[Saved data entries]
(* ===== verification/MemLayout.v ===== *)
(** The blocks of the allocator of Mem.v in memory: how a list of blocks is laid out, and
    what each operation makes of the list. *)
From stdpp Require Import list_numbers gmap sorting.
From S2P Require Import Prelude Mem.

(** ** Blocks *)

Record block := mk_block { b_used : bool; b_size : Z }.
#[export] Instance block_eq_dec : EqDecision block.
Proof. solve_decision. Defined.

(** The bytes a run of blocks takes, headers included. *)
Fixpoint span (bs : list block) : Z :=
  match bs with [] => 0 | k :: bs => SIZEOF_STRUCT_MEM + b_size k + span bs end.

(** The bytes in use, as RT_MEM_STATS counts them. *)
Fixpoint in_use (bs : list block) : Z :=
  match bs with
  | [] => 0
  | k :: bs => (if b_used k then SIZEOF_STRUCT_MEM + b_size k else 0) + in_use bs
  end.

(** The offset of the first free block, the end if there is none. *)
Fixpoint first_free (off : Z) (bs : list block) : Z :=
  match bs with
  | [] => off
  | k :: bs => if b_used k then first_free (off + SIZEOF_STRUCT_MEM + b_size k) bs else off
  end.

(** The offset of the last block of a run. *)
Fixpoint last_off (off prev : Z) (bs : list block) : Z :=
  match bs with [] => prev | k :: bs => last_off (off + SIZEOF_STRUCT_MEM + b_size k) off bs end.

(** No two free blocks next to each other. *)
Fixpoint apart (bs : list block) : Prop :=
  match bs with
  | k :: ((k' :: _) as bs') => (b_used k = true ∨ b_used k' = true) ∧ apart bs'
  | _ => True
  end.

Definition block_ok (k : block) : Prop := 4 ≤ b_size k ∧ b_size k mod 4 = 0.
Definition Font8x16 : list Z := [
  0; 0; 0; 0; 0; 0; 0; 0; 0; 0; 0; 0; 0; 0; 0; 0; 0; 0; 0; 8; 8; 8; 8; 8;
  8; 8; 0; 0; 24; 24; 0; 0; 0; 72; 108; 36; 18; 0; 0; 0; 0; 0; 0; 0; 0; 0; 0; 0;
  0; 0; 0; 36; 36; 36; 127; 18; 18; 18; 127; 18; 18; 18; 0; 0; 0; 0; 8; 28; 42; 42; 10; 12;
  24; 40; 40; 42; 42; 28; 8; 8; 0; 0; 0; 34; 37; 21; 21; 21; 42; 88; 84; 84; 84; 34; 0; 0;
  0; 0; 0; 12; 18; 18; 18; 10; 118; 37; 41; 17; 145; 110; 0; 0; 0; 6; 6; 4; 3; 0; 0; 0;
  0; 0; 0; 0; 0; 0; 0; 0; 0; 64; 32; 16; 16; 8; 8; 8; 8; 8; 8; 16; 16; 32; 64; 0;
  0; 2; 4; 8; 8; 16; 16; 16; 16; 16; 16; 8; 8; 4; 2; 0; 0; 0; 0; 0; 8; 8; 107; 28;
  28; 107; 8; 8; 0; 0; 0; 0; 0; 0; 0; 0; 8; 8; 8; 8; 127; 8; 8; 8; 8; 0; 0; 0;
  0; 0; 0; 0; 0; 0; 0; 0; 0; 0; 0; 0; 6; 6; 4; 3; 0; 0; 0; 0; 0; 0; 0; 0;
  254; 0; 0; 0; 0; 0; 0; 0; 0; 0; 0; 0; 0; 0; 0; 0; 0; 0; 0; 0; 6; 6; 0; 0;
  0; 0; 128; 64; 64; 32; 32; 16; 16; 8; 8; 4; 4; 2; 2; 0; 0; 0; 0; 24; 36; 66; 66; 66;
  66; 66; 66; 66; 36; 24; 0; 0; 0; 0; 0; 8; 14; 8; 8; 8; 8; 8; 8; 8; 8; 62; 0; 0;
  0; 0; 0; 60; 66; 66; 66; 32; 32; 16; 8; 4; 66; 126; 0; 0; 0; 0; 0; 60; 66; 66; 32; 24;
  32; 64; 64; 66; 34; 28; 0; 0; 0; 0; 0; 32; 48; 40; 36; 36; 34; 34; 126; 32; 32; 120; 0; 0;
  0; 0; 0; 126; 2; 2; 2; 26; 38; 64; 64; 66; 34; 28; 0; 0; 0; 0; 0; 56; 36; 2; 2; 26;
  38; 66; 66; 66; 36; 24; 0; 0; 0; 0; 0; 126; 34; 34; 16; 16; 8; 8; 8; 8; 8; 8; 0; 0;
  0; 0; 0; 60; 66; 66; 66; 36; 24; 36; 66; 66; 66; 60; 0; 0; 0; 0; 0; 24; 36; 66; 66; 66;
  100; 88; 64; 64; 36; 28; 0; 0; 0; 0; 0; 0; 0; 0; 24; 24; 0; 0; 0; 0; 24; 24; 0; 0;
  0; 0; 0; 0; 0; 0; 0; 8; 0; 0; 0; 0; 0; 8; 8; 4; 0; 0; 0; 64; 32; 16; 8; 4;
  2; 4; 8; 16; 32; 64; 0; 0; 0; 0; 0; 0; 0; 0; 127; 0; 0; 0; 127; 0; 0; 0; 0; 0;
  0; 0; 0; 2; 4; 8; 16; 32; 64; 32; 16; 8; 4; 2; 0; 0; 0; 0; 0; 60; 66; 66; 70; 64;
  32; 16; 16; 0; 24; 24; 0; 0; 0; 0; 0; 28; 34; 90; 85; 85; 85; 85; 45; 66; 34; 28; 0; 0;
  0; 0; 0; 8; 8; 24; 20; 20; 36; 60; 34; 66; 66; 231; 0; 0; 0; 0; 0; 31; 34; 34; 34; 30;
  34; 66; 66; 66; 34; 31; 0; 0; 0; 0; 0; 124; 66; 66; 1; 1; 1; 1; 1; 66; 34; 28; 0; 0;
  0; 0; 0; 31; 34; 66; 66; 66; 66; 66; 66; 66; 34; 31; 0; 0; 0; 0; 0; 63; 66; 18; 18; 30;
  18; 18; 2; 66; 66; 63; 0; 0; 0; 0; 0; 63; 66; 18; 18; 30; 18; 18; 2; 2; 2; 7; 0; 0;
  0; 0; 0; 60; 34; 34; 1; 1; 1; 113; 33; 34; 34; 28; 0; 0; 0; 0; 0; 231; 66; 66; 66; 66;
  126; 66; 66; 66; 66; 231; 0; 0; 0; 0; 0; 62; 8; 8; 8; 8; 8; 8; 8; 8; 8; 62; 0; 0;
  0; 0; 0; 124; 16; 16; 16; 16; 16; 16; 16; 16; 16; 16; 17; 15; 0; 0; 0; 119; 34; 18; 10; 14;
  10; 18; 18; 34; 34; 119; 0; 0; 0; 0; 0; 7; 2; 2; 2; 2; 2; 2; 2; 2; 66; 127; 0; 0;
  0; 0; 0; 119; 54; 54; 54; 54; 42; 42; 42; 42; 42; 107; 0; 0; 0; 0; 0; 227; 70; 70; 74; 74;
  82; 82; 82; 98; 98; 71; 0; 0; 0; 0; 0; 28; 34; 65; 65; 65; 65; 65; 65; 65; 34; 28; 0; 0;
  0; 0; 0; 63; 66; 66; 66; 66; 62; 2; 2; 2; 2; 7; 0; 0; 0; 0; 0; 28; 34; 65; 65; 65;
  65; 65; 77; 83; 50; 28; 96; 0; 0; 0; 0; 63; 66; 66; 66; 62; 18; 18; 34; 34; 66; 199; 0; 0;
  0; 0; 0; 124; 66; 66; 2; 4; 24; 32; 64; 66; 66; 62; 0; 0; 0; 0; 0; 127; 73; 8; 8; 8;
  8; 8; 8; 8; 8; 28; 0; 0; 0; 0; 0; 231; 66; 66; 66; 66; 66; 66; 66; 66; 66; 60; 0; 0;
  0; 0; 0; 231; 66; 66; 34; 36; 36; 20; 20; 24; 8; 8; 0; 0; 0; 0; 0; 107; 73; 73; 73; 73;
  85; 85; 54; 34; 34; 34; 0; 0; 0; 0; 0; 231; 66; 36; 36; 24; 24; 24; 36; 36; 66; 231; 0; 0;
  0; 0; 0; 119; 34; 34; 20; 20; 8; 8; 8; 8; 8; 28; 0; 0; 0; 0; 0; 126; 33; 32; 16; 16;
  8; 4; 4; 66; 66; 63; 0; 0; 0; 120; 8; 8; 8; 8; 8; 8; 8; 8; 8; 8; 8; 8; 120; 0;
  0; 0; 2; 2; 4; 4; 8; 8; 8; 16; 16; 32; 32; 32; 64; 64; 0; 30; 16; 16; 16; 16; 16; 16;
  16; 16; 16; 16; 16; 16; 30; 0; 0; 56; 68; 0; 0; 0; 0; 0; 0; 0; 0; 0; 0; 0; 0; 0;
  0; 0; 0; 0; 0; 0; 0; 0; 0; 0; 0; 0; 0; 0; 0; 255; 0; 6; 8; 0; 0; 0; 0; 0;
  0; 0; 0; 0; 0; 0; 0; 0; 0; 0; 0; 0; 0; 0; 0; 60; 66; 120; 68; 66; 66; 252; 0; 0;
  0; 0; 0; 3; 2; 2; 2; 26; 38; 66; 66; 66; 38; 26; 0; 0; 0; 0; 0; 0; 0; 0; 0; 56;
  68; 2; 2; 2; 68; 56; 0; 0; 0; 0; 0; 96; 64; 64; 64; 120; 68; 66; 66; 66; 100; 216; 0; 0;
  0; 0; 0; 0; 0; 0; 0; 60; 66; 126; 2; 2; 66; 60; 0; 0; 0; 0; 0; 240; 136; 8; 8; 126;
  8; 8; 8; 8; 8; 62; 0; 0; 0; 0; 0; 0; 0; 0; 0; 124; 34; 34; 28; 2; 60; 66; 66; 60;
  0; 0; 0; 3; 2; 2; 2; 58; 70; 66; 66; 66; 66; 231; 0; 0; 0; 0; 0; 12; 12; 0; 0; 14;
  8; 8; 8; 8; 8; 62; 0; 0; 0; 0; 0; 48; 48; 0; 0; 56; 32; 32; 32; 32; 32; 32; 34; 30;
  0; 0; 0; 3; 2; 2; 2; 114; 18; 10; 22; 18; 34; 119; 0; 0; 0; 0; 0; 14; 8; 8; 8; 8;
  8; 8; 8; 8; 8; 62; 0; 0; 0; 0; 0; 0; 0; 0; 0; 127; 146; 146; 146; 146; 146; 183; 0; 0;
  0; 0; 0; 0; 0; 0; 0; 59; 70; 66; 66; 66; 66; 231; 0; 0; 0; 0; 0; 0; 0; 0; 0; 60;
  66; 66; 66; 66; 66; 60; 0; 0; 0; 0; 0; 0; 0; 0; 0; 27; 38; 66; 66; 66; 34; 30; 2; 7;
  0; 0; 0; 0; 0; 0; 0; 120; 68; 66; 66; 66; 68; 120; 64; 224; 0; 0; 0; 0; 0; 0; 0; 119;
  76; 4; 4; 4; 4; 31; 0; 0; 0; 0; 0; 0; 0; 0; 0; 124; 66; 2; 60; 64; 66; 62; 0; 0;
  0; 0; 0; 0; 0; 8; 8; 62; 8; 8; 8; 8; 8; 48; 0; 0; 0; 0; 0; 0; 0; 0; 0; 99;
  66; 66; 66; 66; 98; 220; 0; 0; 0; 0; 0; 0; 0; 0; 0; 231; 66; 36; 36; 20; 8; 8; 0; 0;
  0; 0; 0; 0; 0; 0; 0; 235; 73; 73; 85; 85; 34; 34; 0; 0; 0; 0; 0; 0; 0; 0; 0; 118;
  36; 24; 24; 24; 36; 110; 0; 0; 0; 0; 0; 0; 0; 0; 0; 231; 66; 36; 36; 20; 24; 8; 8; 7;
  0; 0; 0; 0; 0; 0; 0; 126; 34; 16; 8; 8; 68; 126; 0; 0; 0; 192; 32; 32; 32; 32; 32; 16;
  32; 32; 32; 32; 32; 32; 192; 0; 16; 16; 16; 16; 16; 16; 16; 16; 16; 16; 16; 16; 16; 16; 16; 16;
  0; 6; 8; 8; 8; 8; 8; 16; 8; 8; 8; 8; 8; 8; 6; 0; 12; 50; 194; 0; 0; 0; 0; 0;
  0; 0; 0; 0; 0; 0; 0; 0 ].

** WHAT YOU SHOULD DO **
Print exactly the lines from the beginning of the entries through the line with "0; 0; 0; 12; 18;". Output nothing more.

** RESULT BELOW **
(* ===== verification/MemLayout.v ===== *)
(** The blocks of the allocator of Mem.v in memory: how a list of blocks is laid out, and
    what each operation makes of the list. *)
From stdpp Require Import list_numbers gmap sorting.
From S2P Require Import Prelude Mem.

(** ** Blocks *)

Record block := mk_block { b_used : bool; b_size : Z }.
#[export] Instance block_eq_dec : EqDecision block.
Proof. solve_decision. Defined.

(** The bytes a run of blocks takes, headers included. *)
Fixpoint span (bs : list block) : Z :=
  match bs with [] => 0 | k :: bs => SIZEOF_STRUCT_MEM + b_size k + span bs end.

(** The bytes in use, as RT_MEM_STATS counts them. *)
Fixpoint in_use (bs : list block) : Z :=
  match bs with
  | [] => 0
  | k :: bs => (if b_used k then SIZEOF_STRUCT_MEM + b_size k else 0) + in_use bs
  end.

(** The offset of the first free block, the end if there is none. *)
Fixpoint first_free (off : Z) (bs : list block) : Z :=
  match bs with
  | [] => off
  | k :: bs => if b_used k then first_free (off + SIZEOF_STRUCT_MEM + b_size k) bs else off
  end.

(** The offset of the last block of a run. *)
Fixpoint last_off (off prev : Z) (bs : list block) : Z :=
  match bs with [] => prev | k :: bs => last_off (off + SIZEOF_STRUCT_MEM + b_size k) off bs end.

(** No two free blocks next to each other. *)
Fixpoint apart (bs : list block) : Prop :=
  match bs with
  | k :: ((k' :: _) as bs') => (b_used k = true ∨ b_used k' = true) ∧ apart bs'
  | _ => True
  end.

Definition block_ok (k : block) : Prop := 4 ≤ b_size k ∧ b_size k mod 4 = 0.
Definition Font8x16 : list Z := [
  0; 0; 0; 0; 0; 0; 0; 0; 0; 0; 0; 0; 0; 0; 0; 0; 0; 0; 0; 8; 8; 8; 8; 8;
  8; 8; 0; 0; 24; 24; 0; 0; 0; 72; 108; 36; 18; 0; 0; 0; 0; 0; 0; 0; 0; 0; 0; 0;
  0; 0; 0; 36; 36; 36; 127; 18; 18; 18; 127; 18; 18; 18; 0; 0; 0; 0; 8; 28; 42; 42; 10; 12;
  24; 40; 40; 42; 42; 28; 8; 8; 0; 0; 0; 34; 37; 21; 21; 21; 42; 88; 84; 84; 84; 34; 0; 0;
  0; 0; 0; 12; 18; 18; 18; 10; 118; 37; 41; 17; 145; 110; 0; 0; 0; 6; 6; 4; 3; 0; 0; 0;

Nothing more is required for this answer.